Retype, word for word, each line between the lines holding "let words := (key_len + 3) / 4 in" and "concat ((λ i, cpu_to_le 4 (reg", inclusive, and leave the rest of the data alone.
Records to process START
Definition bl808_sec_eng_load_hw_key_slot (s : BL808SecEngState) (slot key_len : Z) : option (list Z) :=
  let words := (key_len + 3) / 4 in
  match efuse_shadow s, bl808_sec_eng_hw_key_slot_offset slot with
  | Some efuse, Some offset =>
      let word_base := offset / 4 in
      if Z.of_nat (length efuse) <? word_base + words then None
      else Some (concat ((λ i, cpu_to_le 4 (efuse !% (word_base + i))) <$> seqZ 0 words))
  | _, _ => None
  end.

(** Words of the key registers, least significant byte first. *)
Definition key_regs (s : BL808SecEngState) (reg_key_len : Z) : list Z :=
  concat ((λ i, cpu_to_le 4 (reg s (SEC_ENG_SE_AES_0_KEY_0_OFFSET + i * 4))) <$> seqZ 0 ((reg_key_len + 3) / 4)).

Definition bl808_sec_eng_build_aes_key_regs (s : BL808SecEngState) (ctrl : Z) : option aes_key :=
  let key_mode := aes_key_mode ctrl in
  match bl808_sec_eng_aes_mode ctrl with
  | None => None
  | Some QCRYPTO_CIPHER_MODE_XTS =>
      if key_mode =? 0 then Some (key_regs s 32, QCRYPTO_CIPHER_ALGO_AES_128)
      else if key_mode =? 1 then
        let key := key_regs s 32 in Some (key ++ key, QCRYPTO_CIPHER_ALGO_AES_256)
      else if key_mode =? 2 then
        let key := key_regs s 24 in Some (key ++ key, QCRYPTO_CIPHER_ALGO_AES_192)
      else if key_mode =? 3 then Some (key_regs s 32, QCRYPTO_CIPHER_ALGO_AES_128)
      else None
  | Some _ =>
      if key_mode =? 0 then Some (key_regs s 16, QCRYPTO_CIPHER_ALGO_AES_128)
      else if key_mode =? 1 then Some (key_regs s 32, QCRYPTO_CIPHER_ALGO_AES_256)
      else if key_mode =? 2 then Some (key_regs s 24, QCRYPTO_CIPHER_ALGO_AES_192)
      else None
  end.
Lemma written_step (B : Z → list Z) k n : 0 ≤ k → 0 < n → (∀ i, 0 ≤ i < k → length (B i) = 16%nat) →
  length (B k) = 16%nat → memcpy_at (written B k n) (16 * k) (B k) = written B (k + 1) (n - 1).
Proof.
  intros Hk Hn HB Hl. unfold written.
  replace (Z.to_nat (16 * n)) with (16 + Z.to_nat (16 * (n - 1)))%nat by lia. rewrite replicate_add.
  rewrite memcpy_at_app; [|by rewrite concat_blocks_length by (lia || (intros; apply HB; lia))|by rewrite length_replicate].
  rewrite seqZ_snoc by done. rewrite fmap_app, concat_app, Z.add_0_l. cbn [fmap list_fmap concat].
  by rewrite app_nil_r, <- app_assoc.
Qed.

Lemma slice_concat_blocks (B : Z → list Z) k i : 0 ≤ i < k → (∀ i, 0 ≤ i < k → length (B i) = 16%nat) →
  slice (concat (B <$> seqZ 0 k)) (16 * i) 16 = B i.
Proof.
  intros Hi HB. replace k with (i + (1 + (k - i - 1))) by lia. rewrite !seqZ_app by lia.
  rewrite !fmap_app, !concat_app, Z.add_0_l. cbn [fmap list_fmap].
  assert (Z.of_nat (length (concat (B <$> seqZ 0 i))) = 16 * i) as Hl.
  { apply concat_blocks_length; [intros; apply HB; lia|lia]. }
  rewrite slice_app_r by lia. rewrite Hl, Z.sub_diag. rewrite (seqZ_cons i 1) by lia. change (seqZ (Z.succ i) (Z.pred 1)) with ([] : list Z). cbn [fmap list_fmap concat].
  rewrite app_nil_r, slice_app_l by (rewrite ?HB; lia). unfold slice. simpl drop. apply take_ge. rewrite HB; lia.
Qed.

Lemma concat_slices l n : Z.of_nat (length l) = 16 * n → concat ((λ i, slice l (16 * i) 16) <$> seqZ 0 n) = l.
Proof.
  intros Hl. assert (0 ≤ n) as Hn by lia. revert l Hl. pattern n. apply natlike_ind; [by intros [|]| |done]. clear n Hn.
  intros n Hn IH l Hl. rewrite <- Z.add_1_l, seqZ_app by lia. rewrite fmap_app, concat_app.
  transitivity (take 16 l ++ drop 16 l); [f_equal|apply take_drop].
  - change (seqZ 0 1) with [0]. cbn [fmap list_fmap concat]. by rewrite app_nil_r.
  - rewrite <- (IH (drop 16 l)) at 1 by (rewrite length_drop; lia).
    replace (seqZ (0 + 1) n) with (Z.add 1 <$> seqZ 0 n) by (rewrite fmap_add_seqZ; done).
    rewrite <- list_fmap_compose. f_equal. apply list_fmap_ext. intros j i Hi. apply lookup_seqZ in Hi as [-> ?].
    unfold slice, compose. rewrite drop_drop. do 2 f_equal. lia.
Qed.

Lemma slice_block l i n : Forall (uint 8) l → Z.of_nat (length l) = 16 * n → 0 ≤ i < n → is_block (slice l (16 * i) 16).
Proof.
  intros Hl Hn Hi. split; [apply Nat2Z.inj, slice_size; lia|]. unfold slice. by apply Forall_take, Forall_drop.
Qed.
Records to process END
#### Exercise output:
  let words := (key_len + 3) / 4 in
  match efuse_shadow s, bl808_sec_eng_hw_key_slot_offset slot with
  | Some efuse, Some offset =>
      let word_base := offset / 4 in
      if Z.of_nat (length efuse) <? word_base + words then None
      else Some (concat ((λ i, cpu_to_le 4 (efuse !% (word_base + i))) <$> seqZ 0 words))
  | _, _ => None
  end.

(** Words of the key registers, least significant byte first. *)
Definition key_regs (s : BL808SecEngState) (reg_key_len : Z) : list Z :=
  concat ((λ i, cpu_to_le 4 (reg s (SEC_ENG_SE_AES_0_KEY_0_OFFSET + i * 4))) <$> seqZ 0 ((reg_key_len + 3) / 4)).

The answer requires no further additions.